Attitude en cas de malaise ou de syncope sur le terrain de sport
Le médecin qui accepte de surveiller des épreuves sportives doit être formé aux gestes d’urgence et est responsable de la mise en place et de la vérification du matériel d’urgence. Dans tous les cas, en cas de malaise ou de syncope il faut immédiatement isoler la victime pour l’examiner et évaluer la gravité du malaise.
Les malaises et syncopes per-effort restent fortement en faveur d’une cause cardiaque. La constatation d’un arrêt cardio-respiratoire impose la mise en route immédiate de la chaîne de survie avec ses trois chaînons appeler, masser et défibriller. En l’absence de risque vital immédiat, l’interrogatoire et un examen rapide et précis permettent d’évoquer le mécanisme en cause.

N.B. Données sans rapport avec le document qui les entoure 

(** [FromIterator]: what the loop over the entries keeps.  The UTXOs are
    grouped by fragment in a [HashMap], whose order is not specified. *)
Record FromIter := mkFromIter {
  fi_utxos : gmap FragmentId (list (TransactionIndex * Output Address));
  fi_oldutxos : gmap FragmentId (list (TransactionIndex * Output OldAddress));
  fi_accounts : list (Identifier * DumpedAccount);
  fi_config_params : ConfigParams;
  fi_updates : UpdateState;
  fi_multisig_accounts : list (KeyHash * DumpedAccount);
  fi_multisig_declarations : list (KeyHash * Declaration);
  fi_delegation : gmap PoolId (PoolState PoolRegistration);
  fi_globals : option Globals;
  fi_pots : Pots;
  fi_leaders_log : LeadersParticipationRecord;
  fi_votes : gmap VotePlanId VotePlanManager }.
Definition from_iter_init : FromIter :=
  mkFromIter ∅ ∅ [] [] update_new [] [] pools_new None pots_zero leaders_new vote_ledger_new.
Definition push_utxo {A} (m : gmap FragmentId (list (TransactionIndex * Output A))) (e : UtxoEntry A) :
    gmap FragmentId (list (TransactionIndex * Output A)) :=
  <[e.1.1 := default [] (m !! e.1.1) ++ [(e.1.2, e.2)]]> m.
(** The result of inserting a stake pool is unwrapped and dropped: the set of
    pools stays as it was. *)
Definition from_iter_step (a : FromIter) (e : Entry) : outcome infallible FromIter :=
  let '(mkFromIter utxos oldutxos accounts params updates maccounts mdecls delegation globals pots log votes) := a in
  match e with
  | EntGlobals g =>
      Ok (mkFromIter utxos oldutxos accounts params updates maccounts mdecls delegation (Some g) pots log votes)
  | EntUtxo e =>
      Ok (mkFromIter (push_utxo utxos e) oldutxos accounts params updates maccounts mdecls delegation globals pots
            log votes)
  | EntOldUtxo e =>
      Ok (mkFromIter utxos (push_utxo oldutxos e) accounts params updates maccounts mdecls delegation globals pots
            log votes)
  | EntAccount e =>
      Ok (mkFromIter utxos oldutxos (accounts ++ [e]) params updates maccounts mdecls delegation globals pots log votes)
  | EntConfigParam p =>
      Ok (mkFromIter utxos oldutxos accounts (params ++ [p]) updates maccounts mdecls delegation globals pots log votes)
  | EntUpdateProposal (id, st) =>
      updates ← unwrap (hm_insert updates id st);
      Ok (mkFromIter utxos oldutxos accounts params updates maccounts mdecls delegation globals pots log votes)
  | EntMultisigAccount e =>
      Ok (mkFromIter utxos oldutxos accounts params updates (maccounts ++ [e]) mdecls delegation globals pots log votes)
  | EntMultisigDeclaration e =>
      Ok (mkFromIter utxos oldutxos accounts params updates maccounts (mdecls ++ [e]) delegation globals pots log votes)
  | EntStakePool (id, st) =>
      unwrap (hm_insert delegation id st) ;;
      Ok (mkFromIter utxos oldutxos accounts params updates maccounts mdecls delegation globals pots log votes)
  | EntPot e =>
      Ok (mkFromIter utxos oldutxos accounts params updates maccounts mdecls delegation globals
            (set_from_entry pots e) log votes)
  | EntLeaderParticipation (id, n) =>
      log ← unwrap (set_for log id n);
      Ok (mkFromIter utxos oldutxos accounts params updates maccounts mdecls delegation globals pots log votes)
  | EntVotePlan p =>
      id ← vote_plan_to_id blake2b_256 p;
      m ← vpm_new blake2b_256 p ∅;
      votes ← unwrap (hm_insert votes id m);
      Ok (mkFromIter utxos oldutxos accounts params updates maccounts mdecls delegation globals pots log votes)
  end.
Definition ledger_from_entries (es : list Entry) : outcome Error Ledger :=
  a ← lift (foldM from_iter_step from_iter_init es);
  globals ← ok_or (fi_globals a) IncompleteLedger;
  utxos ← lift (utxo_from_iter (map_to_list (fi_utxos a)));
  oldutxos ← lift (utxo_from_iter (map_to_list (fi_oldutxos a)));
  settings ← map_err EUpdate (try_apply settings_new (fi_config_params a));
  Ok (mkLedger utxos oldutxos (ledger_from_iter (fi_accounts a)) settings (fi_updates a)
        (multisig_restore (fi_multisig_accounts a) (fi_multisig_declarations a)) (fi_delegation a)
        (gl_static_params globals) (gl_date globals) (gl_chain_length globals) (gl_era globals) (fi_pots a)
        (fi_leaders_log a) (fi_votes a) governance_default ∅).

Les malaises et syncopes qui surviennent après l’effort sont dans l’immense majorité des cas d’origine vasovagale.
En cas de malaise marqué avec des symptômes douteux, comme une douleur thoraco-abdominale atypique, souvent à la fin d’une épreuve de longue durée la réalisation d’un bilan biologique peut être justifiée. Les possibles perturbations biologiques, comme une élévation de la troponine, doivent être interprétées en tenant compte du contexte de pratique sportive associée. Il faut savoir reconnaitre les autres causes fréquentes non cardiovasculaires et non vagales de malaise lié à l’effort, qui peuvent nécessiter des actions thérapeutiques urgentes. Il s’agit notamment de l’hyperthermie maligne d’effort, de l’hyponatrémie de dilution et de l’hypoglycémie (Tableau 1).
La physiopathologie de l’hyperthermie maligne d’effort (« coup de chaleur ») diffère de celle de la syncope qui est due à une hypoperfusion cérébrale. C’est une encéphalopathie avec des troubles de la vigilance associée à une hyperthermie (≥ 40°C) qui survient au cours ou au décours immédiat d’un exercice physique intense et prolongé. Elle est très souvent associée biologiquement à des stigmates de rhabdomyolyse. L’hyperthermie et la réponse inflammatoire systémique associée, peuvent mener à un syndrome de défaillance multiviscérale. La prise en charge de cette urgence médicale est résumée dans le tableau 1.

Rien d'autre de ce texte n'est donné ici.